What to Watch For in The Feeling of Falling in Love
The wedding setting in Los Angeles is pleasantly used but not exhaustively developed. Deaver is more interested in the relationship dynamics than in place, which is fine but means the LA backdrop feels like a convenience more than a genuine setting. The romantic resolution arrives with a sense of inevitability that makes it satisfying rather than surprising. If you need tension and uncertainty to sustain interest, this may feel slight. If you want to spend time with characters you like moving toward a conclusion you want for them, the experience is as comfortable as it sounds.
Who Should Listen to The Feeling of Falling in Love
This audiobook belongs in the hands of readers who loved I Wish You All the Best and want more of Deaver’s sensibility, readers who are interested in trans protagonists in contemporary YA romance, and anyone who simply needs something that will not ask too much of them emotionally while still delivering real feeling. Adult listeners who found themselves drawn to this because they wished this kind of story existed when they were teenagers are a specific and valid audience that the book recognizes directly. The listener who said it showed trans struggles without obsessing over them has identified the exact pitch Deaver is working at. That pitch is harder to sustain than it looks, and the fact that Deaver manages it across eight and a half hours speaks to how well the material is controlled.
Frequently Asked Questions
Is The Feeling of Falling in Love a sequel to I Wish You All the Best, or can it be listened to independently?
It is a fully standalone audiobook with no prior knowledge of Deaver’s earlier work required. The two books share a tone and a commitment to trans representation but are not connected in plot or characters.
How does Zach Barack handle the scenes involving Josh, the childhood friend whose confession drives the plot?

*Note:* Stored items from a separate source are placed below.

Lemma holds_get_log h : holds h get_log (fun _ => h).
Proof. intros w a w' [= <- <-]. done. Qed.

Lemma holds_register all h : holds h (trans_register_ha all) (fun _ => h).
Proof. intros w a w' [= <- <-]. done. Qed.

Lemma holds_mark b h : holds h (mark_rollback b) (fun _ => h).
Proof. intros w a w' [= <- <-]. done. Qed.

Lemma holds_the_ctx h : holds h the_ctx (fun _ => h).
Proof.
  intros w a w' H. unfold the_ctx in H. destruct (w_ctx w); [|done]. by injection H as <- <-.
Qed.

(** Reading and writing the context: the cursors stay the same. *)
Lemma holds_modify f h :
  (forall c, ctx_cursors (f c) = ctx_cursors c) -> holds h (modify_ctx f) (fun _ => h).
Proof.
  intros Hf w a w' H. unfold modify_ctx, bind, the_ctx, put_ctx in H.
  destruct (w_ctx w) as [c|] eqn:Hc; [|done]. injection H as <- <-. unfold live. cbn. rewrite Hc.
  by rewrite Hf.
Qed.

(** A computation whose context has the cursors of the old one. *)
Lemma holds_with {A} (m : M A) h h' :
  (forall w a w', m w = Some (a, w') -> h = h' a /\ live w' = live w /\ w_log w' = w_log w) ->
  holds h m h'.
Proof. intros H w a w' Hw. by destruct (H w a w' Hw) as (-> & -> & ->). Qed.

Section Accounting.
Context (E : env).

Lemma holds_call ev h h' : h ≡ₚ cursors_of ev ++ h' -> holds h (call E ev) (fun _ => h').
Proof.
  intros H w a w' [= <- <-]. unfold live. cbn. rewrite H. unfold freed. cbn.
  solve_Permutation.
Qed.

Lemma holds_call_tch ev tch h h' :
  h ≡ₚ cursors_of ev ++ h' -> holds h (call_tch E ev tch) (fun _ => h').
Proof.
  intros H. eapply holds_bind; [by apply holds_call|]. intros r. by apply holds_ret.
Qed.

Lemma holds_alloc n m h : holds h (alloc_cursors E n m) (fun _ => h).
Proof.
  eapply holds_bind; [apply holds_get_log|]. intros l.
  destruct (eqb _ _); [apply holds_fail|by apply holds_ret].
Qed.

Lemma holds_copy left h : holds h (ctc_copy_cursors_to_free left) (fun cs => cs ++ h).
Proof.
  intros w cs w' H. unfold ctc_copy_cursors_to_free, bind, the_ctx, put_ctx, ret in H.
  destruct (w_ctx w) as [c|] eqn:Hc; [|done]. injection H as <- <-. unfold live. cbn. rewrite Hc.
  unfold ctx_cursors. cbn. destruct left.
  - destruct (invalid_cursors c); cbn [option_map default app]; solve_Permutation.
  - rewrite map_to_list_empty. destruct (invalid_cursors c); cbn; solve_Permutation.
Qed.

Lemma holds_take h : holds h (take_cursors E) (fun cs => cs ++ h).
Proof.
  apply (holds_bind _ _ h (fun _ => h)); [apply holds_the_ctx|]. intros c.
  apply (holds_bind _ _ h (fun _ => h)); [apply holds_alloc|]. intros ?. apply holds_copy.
Qed.

Lemma holds_init h : holds h (get_or_init_sess_ctx E) (fun _ => h).
Proof.
  apply holds_with. intros w a w' H. unfold get_or_init_sess_ctx, bind, get_ctx, get_log, put_ctx, ret in H.
  unfold live. destruct (w_ctx w) as [c|] eqn:Hc; [injection H as <- <-; by rewrite Hc|].
  destruct (malloc_ok E (w_log w)); cbn in H; injection H as <- <-; by rewrite ?Hc.
Qed.

Lemma holds_get_tch b h : holds h (get_tch_in_handler_data E b) (fun _ => h).
Proof.
  apply holds_with. intros w a w' H.
  unfold get_tch_in_handler_data, get_or_init_sess_ctx, bind, get_ctx, get_log, put_ctx, ret in H.
  unfold live. destruct (w_ctx w) as [c|] eqn:Hc.
  - injection H as <- <-. cbn. by destruct (negb _).
  - destruct (malloc_ok E (w_log w)); cbn in H; [|by injection H as <- <-; rewrite Hc].
    injection H as <- <-. cbn. by destruct (negb _).
Qed.

Lemma holds_update_sess tch h : holds h (update_sess_ctx_by_tch E tch) (fun _ => h).
Proof.
  apply holds_with. intros w a w' H.
  unfold update_sess_ctx_by_tch, get_or_init_sess_ctx, bind, get_ctx, get_log, put_ctx, ret in H.
  unfold live. destruct (w_ctx w) as [c|] eqn:Hc; [by injection H as <- <-|].
  destruct (malloc_ok E (w_log w)); cbn in H; injection H as <- <-; by rewrite ?Hc.
Qed.

Lemma holds_update_member tch b h : holds h (update_member_tch E tch b) (fun _ => h).
Proof.
  apply holds_with. intros w a w' H. unfold update_member_tch, bind, get_ctx, put_ctx, ret in H.
  unfold live. destruct (w_ctx w) as [c|] eqn:Hc; [|by injection H as <- <-; rewrite Hc].
  destruct (_ =? _); injection H as <- <-; [done|by rewrite Hc].
Qed.

End Accounting.

Create HintDb holds.
#[local] Hint Resolve holds_get_ctx holds_get_log holds_register holds_mark holds_the_ctx
  holds_init holds_get_tch holds_update_sess holds_update_member holds_fail : holds.

(** One step of a computation that has nothing in hand at its end and takes
    cursors only to pass them on. *)
Ltac holds_step :=
  match goal with
  | |- holds _ (bind (take_cursors _) _) _ => eapply holds_bind; [apply holds_take|intros ?]
  | |- holds _ (bind _ _) _ => apply (holds_bind _ _ _ (fun _ => [])); [|intros ?; cbv beta]
  | |- holds _ (if ?b then _ else _) _ => destruct b
  | |- holds _ (match ?x with _ => _ end) _ => destruct x
  | |- holds _ (modify_ctx _) _ => apply holds_modify; intros ?; reflexivity
  | |- holds _ (ret _) _ => by apply holds_ret
  | |- holds _ (call _ _) _ => by apply holds_call
  | |- holds _ (call_tch _ _ _) _ => by apply holds_call_tch
  | |- holds _ (let '_ := _ in _) _ => progress cbv zeta
  | |- holds _ _ _ => solve [eauto with holds]
  end.

Section Conserves.
Context (E : env).

Lemma holds_no_autocommit : holds [] (ctc_free_cursors_no_autocommit E) (fun _ => []).
Proof. unfold ctc_free_cursors_no_autocommit. repeat holds_step. Qed.

#[local] Hint Resolve holds_no_autocommit : holds.

Lemma holds_start_trx : holds [] (ctc_start_trx_and_assign_scn E) (fun _ => []).
Proof. unfold ctc_start_trx_and_assign_scn. repeat holds_step. Qed.

Lemma holds_commit b : holds [] (ctc_commit E b) (fun _ => []).
Proof.
  unfold ctc_commit, commit_preprocess, commit_broadcast, commit_finish. repeat holds_step.
Qed.

Lemma holds_rollback b : holds [] (ctc_rollback E b) (fun _ => []).
Proof. unfold ctc_rollback. repeat holds_step. Qed.

Lemma holds_kill : holds [] (ctc_kill_connection E) (fun _ => []).
Proof. unfold ctc_kill_connection. repeat holds_step. Qed.

Lemma holds_set_savepoint n : holds [] (ctc_set_savepoint E n) (fun _ => []).
Proof. unfold ctc_set_savepoint. repeat holds_step. Qed.

Lemma holds_rollback_savepoint n : holds [] (ctc_rollback_savepoint E n) (fun _ => []).
Proof. unfold ctc_rollback_savepoint. repeat holds_step. Qed.

Lemma holds_release_savepoint n : holds [] (ctc_release_savepoint E n) (fun _ => []).
Proof. unfold ctc_release_savepoint. repeat holds_step. Qed.

Lemma holds_start_stmt x tch : holds [] (start_stmt E x tch) (fun _ => []).
Proof. unfold start_stmt. repeat holds_step. Qed.

#[local] Hint Resolve holds_start_stmt : holds.

Lemma holds_external_lock l u x tch : holds [] (external_lock E l u x tch) (fun _ => []).
Proof. unfold external_lock. repeat holds_step. Qed.

End Conserves.

(** ** Histories of a connection *)

Inductive session_op :=
  | Op_start_trx_and_assign_scn
  | Op_commit (all : bool)
  | Op_rollback (all : bool)
  | Op_close_connect
  | Op_kill_connection
  | Op_set_savepoint (sv : Z)
  | Op_rollback_savepoint (sv : Z)
  | Op_release_savepoint (sv : Z)
  | Op_external_lock (log_table unlock exclusive : bool) (tch : ctc_handler_t)
  | Op_start_stmt (exclusive : bool) (tch : ctc_handler_t)
  | Op_update_sess_ctx_cursor (h : Z) (tch : ctc_handler_t).

Definition ignore_result {A} (m : M A) : M unit := bind m (fun _ => ret tt).

Definition run_op (E : env) (op : session_op) : M unit :=
  match op with
  | Op_start_trx_and_assign_scn => ignore_result (ctc_start_trx_and_assign_scn E)
  | Op_commit all => ignore_result (ctc_commit E all)
  | Op_rollback all => ignore_result (ctc_rollback E all)
  | Op_close_connect => ignore_result (ctc_close_connect E)
  | Op_kill_connection => ctc_kill_connection E
  | Op_set_savepoint sv => ignore_result (ctc_set_savepoint E sv)
  | Op_rollback_savepoint sv => ignore_result (ctc_rollback_savepoint E sv)
  | Op_release_savepoint sv => ignore_result (ctc_release_savepoint E sv)
  | Op_external_lock l u x tch => ignore_result (external_lock E l u x tch)
  | Op_start_stmt x tch => ignore_result (start_stmt E x tch)
  | Op_update_sess_ctx_cursor h tch => update_sess_ctx_cursor_by_tch E h tch
  end.

(** The cursor that becomes the session's by an operation: the handler's, when
    it has one that the session does not know of. *)
Definition opens (op : session_op) (w : world) : list Z :=
  match op with
  | Op_update_sess_ctx_cursor h tch =>
    if cursor_addr tch =? INVALID_VALUE64 then []
    else if decide ((c ← w_ctx w; cursors_map c !! h) = Some (cursor_addr tch)) then []
    else [cursor_addr tch]
  | _ => []
  end.

(** The cursors left to the closing of the connection. *)
Definition drops (op : session_op) (w : world) : list Z :=
  match op with Op_close_connect => live w | _ => [] end.

(** Worlds reached from a new connection, each operation in an environment
    that [ok] admits, with the cursors opened and dropped so far. *)
Inductive reach (ok : env -> Prop) : world -> list Z -> list Z -> Prop :=
  | reach_new : reach ok (mk_world None [] false false false) [] []
  | reach_step E op w w' opened dropped :
      reach ok w opened dropped -> ok E -> run_op E op w = Some (tt, w') ->
      reach ok w' (opens op w ++ opened) (drops op w ++ dropped).

Lemma holds_ignore {A} (m : M A) : holds [] m (fun _ => []) -> holds [] (ignore_result m) (fun _ => []).
Proof. intros H. eapply holds_bind; [apply H|]. intros a. by apply holds_ret. Qed.

Lemma get_tch_live E b w r w' :
  get_tch_in_handler_data E b w = Some (r, w') -> live w' = live w /\ w_log w' = w_log w.
Proof.
  unfold get_tch_in_handler_data, get_or_init_sess_ctx, bind, get_ctx, get_log, put_ctx, ret.
  unfold live. destruct (w_ctx w) as [c|] eqn:Hc.
  - intros [= <- <-]. cbn. by destruct (negb _).
  - destruct (malloc_ok E (w_log w)); cbn; intros [= <- <-]; [|by rewrite Hc].
    cbn. by destruct (negb _).
Qed.

(** Closing leaves no context, and frees no cursor by itself. *)
Lemma close_connect_effect E w r w' :
  ctc_close_connect E w = Some (r, w') -> live w' = [] /\ freed (w_log w') = freed (w_log w).
Proof.
  unfold ctc_close_connect. unfold bind at 1.
  destruct (get_tch_in_handler_data E true w) as [[[tch|] w1]|] eqn:H1; [|cbn..]; [| |done].
  2:{ intros [= <- <-]. pose proof (get_tch_live _ _ _ _ _ H1) as [-> ->].
      split; [|done]. unfold get_tch_in_handler_data, get_or_init_sess_ctx, bind, get_ctx, get_log,
        put_ctx, ret in H1. unfold live. destruct (w_ctx w); [done|].
      done. }
  apply get_tch_live in H1 as [_ <-].
  unfold bind, call, release_sess_ctx, the_ctx, bind, put_ctx, ret. cbn.
  destruct (w_ctx w1); [|done]. cbn. by intros [= <- <-].
Qed.

Lemma map_to_list_replace (m : gmap Z Z) h x :
  map snd (map_to_list (<[h := x]> m))
  ≡ₚ x :: map snd (map_to_list (delete h m)).
Proof.
  rewrite <- insert_delete_eq. rewrite map_to_list_insert by apply lookup_delete_eq. done.
Qed.

Lemma map_to_list_delete (m : gmap Z Z) h y :
  m !! h = Some y ->
  map snd (map_to_list m) ≡ₚ y :: map snd (map_to_list (delete h m)).
Proof.
  intros H. rewrite <- (insert_id m h y) at 1 by done. by rewrite map_to_list_replace.
Qed.
Lemma leave_run (s : state) : exists w t, leave E s = Some (set_conn w t (engine s) s).
Proof.
  unfold leave, Session.update_sess_ctx_by_tch, Session.get_or_init_sess_ctx, Session.bind,
    Session.get_ctx, Session.get_log, Session.put_ctx, Session.ret.
  destruct (Session.w_ctx (world s)); [eexists _, _; reflexivity|].
  destruct (Session.malloc_ok _ _); eexists _, _; reflexivity.
Qed.

Lemma check_run ret (s : state) :
  no_fk_error ret -> exists w t, check_error E ret s = Some (ret, set_conn w t (engine s) s).
Proof.
  intros H. unfold check_error, Session.mark_rollback.
  pose proof (checked_id (Session.thd (sess_env E)) ret H) as Hc. unfold checked in Hc.
  destruct (check_error_code_to_mysql _ _) as [m r]. cbn in Hc. subst r.
  eexists _, _. reflexivity.
Qed.

(** ** The invariant *)

(** The partition of a row: the handler's own one, if it is not partitioned. *)
Definition part_of (r : Z * list Z) : ctc_part_t :=
  match mode with
  | None => own
  | Some (Some n) => (fst r / n, fst r mod n)
  | Some None => (fst r, INVALID_PART_ID)
  end.

Definition stored_as (r : Z * list Z) (p : ctc_part_t * list Z) : Prop :=
  fst p = part_of r /\ row_of (snd r) (snd p).

(** The rows [d] are in the buffer, with their partitions. *)
Definition slots_hold (d : list (Z * list Z)) (data : option (list Z)) (wb : option wbuf) : Prop :=
  match wb with
  | None => d = []
  | Some b =>
    wb_max_records b = m_max_batch_num E /\ wb_record_size b = len /\
    wb_records b = Z.of_nat (length d) /\ Z.of_nat (length d) <= m_max_batch_num E /\
    exists l, data = Some l /\
      forall i r, d !! i = Some r -> row_of (snd r) (slot (Z.to_nat len) i l)
  end.

Definition parts_hold (d : list (Z * list Z)) (wb : option wbuf) (parts : option (list ctc_part_t))
  : Prop :=
  match mode, wb with
  | None, _ => parts = None
  | Some _, None => True
  | Some _, Some _ => exists ps, parts = Some ps /\ Z.of_nat (length ps) = m_max_batch_num E /\
      forall i r, d !! i = Some r -> ps !! i = Some (part_of r)
  end.

Record steady (y : Y) (cb data : option (list Z)) (nn : bool) : Prop := {
  st_codec : codec_ok y;
  st_cb : memory_ok cb;
  st_data : memory_ok data;
  st_nn : nn = false }.

Abbreviation steady_state s :=
  (steady (codec s) (m_ctc_buf s) (m_rec_buf_data s) (next_number_field s)) (only parsing).

(** The part of a batch that goes to the engine. *)
Lemma batch_rows d (l : list Z) :
  (forall i r, d !! i = Some r -> row_of (snd r) (slot (Z.to_nat len) i l)) ->
  forall parts, length parts = length d ->
  (forall i r, d !! i = Some r -> parts !! i = Some (part_of r)) ->
  Forall2 stored_as d (zip parts
    (chunks (length d) (Z.to_nat len) (take (Z.to_nat (len * Z.of_nat (length d))) l))).
Proof.
  intros Hrow parts Hl Hp. apply Forall2_same_length_lookup_2.
  { rewrite length_zip, length_chunks. lia. }
  intros i r p Hi Hz. rewrite lookup_zip_with in Hz.
  pose proof (lookup_lt_Some _ _ _ Hi) as Hlt.
  rewrite (Hp i r Hi), lookup_chunks in Hz by done. cbn in Hz. injection Hz as <-.
  split; [done|]. cbn [snd]. replace (Z.to_nat (len * Z.of_nat (length d)))
    with (length d * Z.to_nat len)%nat by (fold len in Hlen; nia).
  rewrite slot_take by done. by apply Hrow.
Qed.

(** The engine never refuses. *)
Definition engine_accepts : Prop :=
  (forall t p r sr f x, fst (fst (fst (eng_write_row t p r sr f x))) = CT_SUCCESS) /\
  (forall t p d l n ps f x, fst (fst (fst (eng_bulk_write t p d l n ps f x))) = CT_SUCCESS).

Lemma parts_sent d b parts :
  parts_hold d (Some b) parts -> Z.of_nat (length d) <= m_max_batch_num E ->
  match parts with
  | None => Some None
  | Some ps => if (Z.of_nat (length d) <=? MAX_BULK_INSERT_PART_ROWS)
                  && (Z.of_nat (length d) <=? Z.of_nat (length ps))
               then Some (Some (take (Z.to_nat (Z.of_nat (length d))) ps)) else None
  end = Some (option_map (take (length d)) parts).
Proof.
  intros Hp Hle. destruct (max_batch_range (bool_decide (is_Some mode)) _ Hlen) as (_ & _ & Hmax).
  rewrite <- Hbatch in Hmax. unfold parts_hold in Hp. destruct mode as [n|].
  - destruct Hp as (ps & -> & Hl & _). specialize (Hmax eq_refl).
    rewrite !(proj2 (Z.leb_le _ _)) by lia. by rewrite Nat2Z.id.
  - by subst parts.
Qed.

Lemma bulk_write_run (s : state) d b flag :
  m_rec_buf_4_writing s = Some b -> slots_hold d (m_rec_buf_data s) (Some b) ->
  parts_hold d (Some b) (m_bulk_insert_parts s) -> memory_ok (m_rec_buf_data s) ->
  (mode = None -> m_part s = own) ->
  exists ret pos t x, bulk_insert_low E flag s = Some (ret, pos, set_conn (world s) t x s) /\
    no_fk_error ret /\ (engine_accepts -> ret = CT_SUCCESS) /\
    (ret = CT_SUCCESS -> exists st, rows_in x = rows_in (engine s) ++ st /\ Forall2 stored_as d st).
Proof.
  intros Hb (Hmx & Hsz & Hn & Hle & l & Hl & Hslots) Hparts Hmem Hown.
  destruct (max_batch_range (bool_decide (is_Some mode)) _ Hlen) as (H1 & H2 & _).
  rewrite <- Hbatch in H1, H2. fold len in H2, Hlen. rewrite Hl in Hmem. destruct Hmem as [Hml _].
  unfold CT_MAX_RECORD_LENGTH in Hlen.
  unfold bulk_insert_low. rewrite Hb. cbn [mbind option_bind]. fold len.
  rewrite wrapU_small by lia. unfold ctc_bulk_write. rewrite Hn.
  rewrite (proj2 (Z.leb_le _ _)) by nia. cbn [negb]. rewrite Hl. cbn [mbind option_bind].
  rewrite rd_Some by nia. cbn [mbind option_bind]. rewrite (parts_sent d b) by done.
  cbn [mbind option_bind]. set (bytes := take _ _). set (ps := option_map _ _).
  pose proof (eng_bulk_errors (m_tch s) (m_part s) bytes len (Z.of_nat (length d)) ps flag (engine s)) as Herr.
  destruct (eng_bulk_write (m_tch s) (m_part s) bytes len (Z.of_nat (length d)) ps flag (engine s))
    as [[[ret pos] t] x] eqn:Hcall. exists ret, pos, t, x. split; [done|]. split; [exact Herr|]. split.
  { intros [_ Hacc]. specialize (Hacc (m_tch s) (m_part s) bytes len (Z.of_nat (length d)) ps flag (engine s)).
    by rewrite Hcall in Hacc. }
  intros ->. apply eng_bulk_ok in Hcall. eexists. split; [exact Hcall|].
  rewrite Nat2Z.id. unfold bytes. rewrite drop_0. apply batch_rows; [done| |].
  - unfold ps, parts_hold in *. destruct mode as [n|].
    + destruct Hparts as (ps' & -> & Hl' & _). cbn. rewrite length_take. lia.
    + rewrite Hparts. cbn. apply length_replicate.
  - intros i r Hi. pose proof (lookup_lt_Some _ _ _ Hi). unfold ps, parts_hold in *. destruct mode as [n|] eqn:Hm.
    + destruct Hparts as (ps' & -> & Hl' & Hp). cbn. rewrite lookup_take_lt by done. by apply Hp.
    + rewrite Hparts. cbn. rewrite lookup_replicate_2 by done.
      unfold part_of. rewrite Hm, Hown by done. done.
Qed.

(** What a call leaves of the handler. *)
Record unchanged (s s' : state) : Prop := {
  un_cb : m_ctc_buf s' = m_ctc_buf s;
  un_data : m_rec_buf_data s' = m_rec_buf_data s;
  un_wb : m_rec_buf_4_writing s' = m_rec_buf_4_writing s;
  un_parts : m_bulk_insert_parts s' = m_bulk_insert_parts s;
  un_nn : next_number_field s' = next_number_field s;
  un_codec : codec s' = codec s;
  un_part : m_part s' = m_part s }.

Lemma bulk_insert_run (s : state) d b :
  m_rec_buf_4_writing s = Some b -> slots_hold d (m_rec_buf_data s) (Some b) ->
  parts_hold d (Some b) (m_bulk_insert_parts s) -> memory_ok (m_rec_buf_data s) ->
  (mode = None -> m_part s = own) ->
  exists code s', bulk_insert E s = Some (code, s') /\ unchanged s s' /\
    (engine_accepts -> code = OK) /\
    (code = OK -> record_0 s' = record_0 s /\
       exists st, rows_in (engine s') = rows_in (engine s) ++ st /\ Forall2 stored_as d st).
Proof.
  intros Hb Hslots Hparts Hmem Hown. unfold bulk_insert.
  destruct (enter_run s) as (w1 & t1 & ->). cbn [mbind option_bind].
  destruct (bulk_write_run (set_conn w1 t1 (engine s) s) d b
    (dml_flag E false false false false)) as (ret & pos & t2 & x & -> & Hfk & Hacc & Hok); try done.
  cbn [mbind option_bind]. set (s1 := set_conn _ t2 x _).
  destruct (leave_run s1) as (w3 & t3 & ->). cbn [mbind option_bind].
  set (s2 := set_conn w3 _ _ _). destruct (check_run ret s2 Hfk) as (w4 & t4 & ->).
  cbn [mbind option_bind]. set (s3 := set_conn w4 _ _ _).
  assert (unchanged s s3) as Hun by (by split).
  destruct (decide (ret = CT_SUCCESS)) as [->|Hr].
  - exists OK, s3. split; [done|]. split; [done|]. split; [done|]. intros _. split; [done|].
    by apply Hok.
  - assert (forall s4, unchanged s s4 -> exists code s', Some (convert ret, s4) = Some (code, s') /\
      unchanged s s' /\ (engine_accepts -> code = OK) /\
      (code = OK -> record_0 s' = record_0 s /\
         exists st, rows_in (engine s') = rows_in (engine s) ++ st /\ Forall2 stored_as d st)) as Hend.
    { intros s4 H4. exists (convert ret), s4. split; [done|]. split; [done|].
      rewrite convert_ok. split; [by intros ?; destruct Hr; auto|done]. }
    destruct Hslots as (_ & _ & _ & _ & l & Hl & _).
    destruct (decide _) as [->|Hdup]; cbn [mbind option_bind]; [|by apply Hend].
    change (m_rec_buf_4_writing s3) with (m_rec_buf_4_writing s).
    change (m_rec_buf_data s3) with (m_rec_buf_data s). rewrite Hb, Hl. cbn [mbind option_bind].
    apply Hend. by destruct Hun.
Qed.
(** Whether the segment is there now; [None] outside of the array. *)
Definition init_shm_segment (shm_num : Z) (s : module_state) : option (bool * module_state) :=
  mapped ← g_shm_segs s !! Z.to_nat shm_num;
  if (mapped : bool) then Some (true, s)
  else
    let map (s : module_state) :=
      if shm_init_ok shm_num
      then Some (true, mk_module (<[Z.to_nat shm_num := true]> (g_shm_segs s)) (shm_file_num s)
                         (g_shm_client_id s))
      else Some (false, s) in
    if shm_num =? 0 then
      match shm_client_connect with
      | None => Some (false, s)
      | Some inst_id => map (mk_module (g_shm_segs s) (shm_file_num s) (Z.land inst_id 0xFFFF))
      end
    else map s.

(** The segments from [i] on, [n] of them, up to the first failure. *)
Fixpoint init_segments (n : nat) (i : Z) (s : module_state) : option (bool * module_state) :=
  match n with
  | O => Some (true, s)
  | S n =>
      '(ok, s) ← init_shm_segment i s;
      if (ok : bool) then init_segments n (i + 1) s else Some (false, s)
  end.

(** [file_num]: the answer of the engine to [ctc_get_shm_file_num]. *)
Definition init_ctc_mq_moudle (file_num : option Z) (s : module_state)
  : option (bool * module_state) :=
  if negb shm_tpool_init_ok then Some (false, s)
  else
    '(ok, s) ← init_shm_segment 0 s;
    if negb ok then Some (false, s)
    else match file_num with
    | None => Some (false, s)
    | Some n => init_segments (Z.to_nat n) 1 (mk_module (g_shm_segs s) n (g_shm_client_id s))
    end.
(** The arguments that callers pass: limits asserted by the functions. *)
Definition call_ok (c : stub_call) : Prop :=
  match c with
  | Rnd_pos _ _ pos_length _ _ => pos_length < SMALL_RECORD_SIZE
  | Index_read _ _ _ i _ _ _ => is_Some (copy_index_info_to_req i)
  | Truncate_table _ _ n | Rename_table _ _ n | Drop_table _ _ n
  | Create_tablespace _ _ n | Alter_tablespace _ _ n | Drop_tablespace _ _ n =>
      n + sizeof_ddl_ctrl < REQUEST_SIZE
  | _ => True
  end.

End all.

(** ** Fields of requests *)

(** The last value given to a field. *)
Fixpoint assoc (f : string) (args : list (string * arg)) : option arg :=
  match args with
  | [] => None
  | (g, a) :: args =>
      match assoc f args with
      | Some b => Some b
      | None => if String.eqb g f then Some a else None
      end
  end.

Definition set_fields (q : request) (args : list (string * arg)) : request :=
  foldl (fun q '(f, a) => set_field f a q) q args.

Definition args_req (zero : bool) (args : list (string * arg)) : request :=
  set_fields (mk_req zero ∅) args.

Lemma fields_set_fields args : forall q f,
  fields (set_fields q args) !! f
  = match assoc f args with Some a => Some a | None => fields q !! f end.
Proof.
  induction args as [|[g a] args IH]; intros q f; [done|]. cbn [set_fields foldl assoc].
  change (foldl _ _ args) with (set_fields (set_field g a q) args). rewrite IH.
  destruct (assoc f args); [done|]. cbn [set_field fields].
  destruct (String.eqb_spec g f) as [->|]; [by rewrite lookup_insert_eq|by rewrite lookup_insert_ne].
Qed.

Lemma zeroed_set_fields args : forall q, zeroed (set_fields q args) = zeroed q.
Proof.
  induction args as [|[g a] args IH]; intros q; [done|]. cbn [set_fields foldl].
  change (foldl _ _ args) with (set_fields (set_field g a q) args). by rewrite IH.
Qed.

Lemma lookup_args_req k f zero args :
  lookup_field k f (args_req zero args)
  = match assoc f args with
    | Some a => if decide (kind_of a = k) then Some a else None
    | None => if zero then Some (zero_of k) else None
    end.
Proof.
  unfold lookup_field, args_req. rewrite fields_set_fields, zeroed_set_fields. cbn [fields zeroed].
  by destruct (assoc f args).
Qed.

Lemma assoc_app_last f args a : assoc f (args ++ [(f, a)]) = Some a.
Proof.
  induction args as [|[g b] args IH]; cbn; [by rewrite String.eqb_refl|]. by rewrite IH.
Qed.

Lemma lookup_kind k f q b : fields q !! f = Some b -> kind_of b = k -> lookup_field k f q = Some b.
Proof. intros H <-. unfold lookup_field. rewrite H. by rewrite decide_True. Qed.

Section answers.
Context {CH : Channel} {CL : ChannelLaws CH}.

(** The field has the type [k] in the answer. *)
Definition field_ok (k : kind) (ft : CTC_FUNC_TYPE) (f : string) (args : list (string * arg)) : Prop :=
  match assoc f args with Some a => kind_of a = k | None => In (f, k) (reply_of ft) end.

Barack conveys Neil’s discomfort and guilt about Josh with genuine subtlety. He does not make Neil unsympathetic in those moments, but he also does not let him off the hook. The dynamic with Josh stays complicated in the narration in a way that serves the story well.
Is the romance between Neil and Wyatt slow-burn or does it develop quickly?
It develops at a pace appropriate to a confined road trip and wedding setting: there is resistance followed by gradual thawing, with the romantic realization arriving in the final portion of the book. It is not an extremely slow burn but neither does it skip the development.
Does the audiobook deal with Neil being trans in a way that will be meaningful to trans listeners specifically, or is it more generally accessible?
Both. The details of Neil’s experience are specific enough that trans listeners have found it genuinely representative, while the emotional arc is accessible to any listener who has struggled with self-perception or the gap between how you see yourself and how others see you.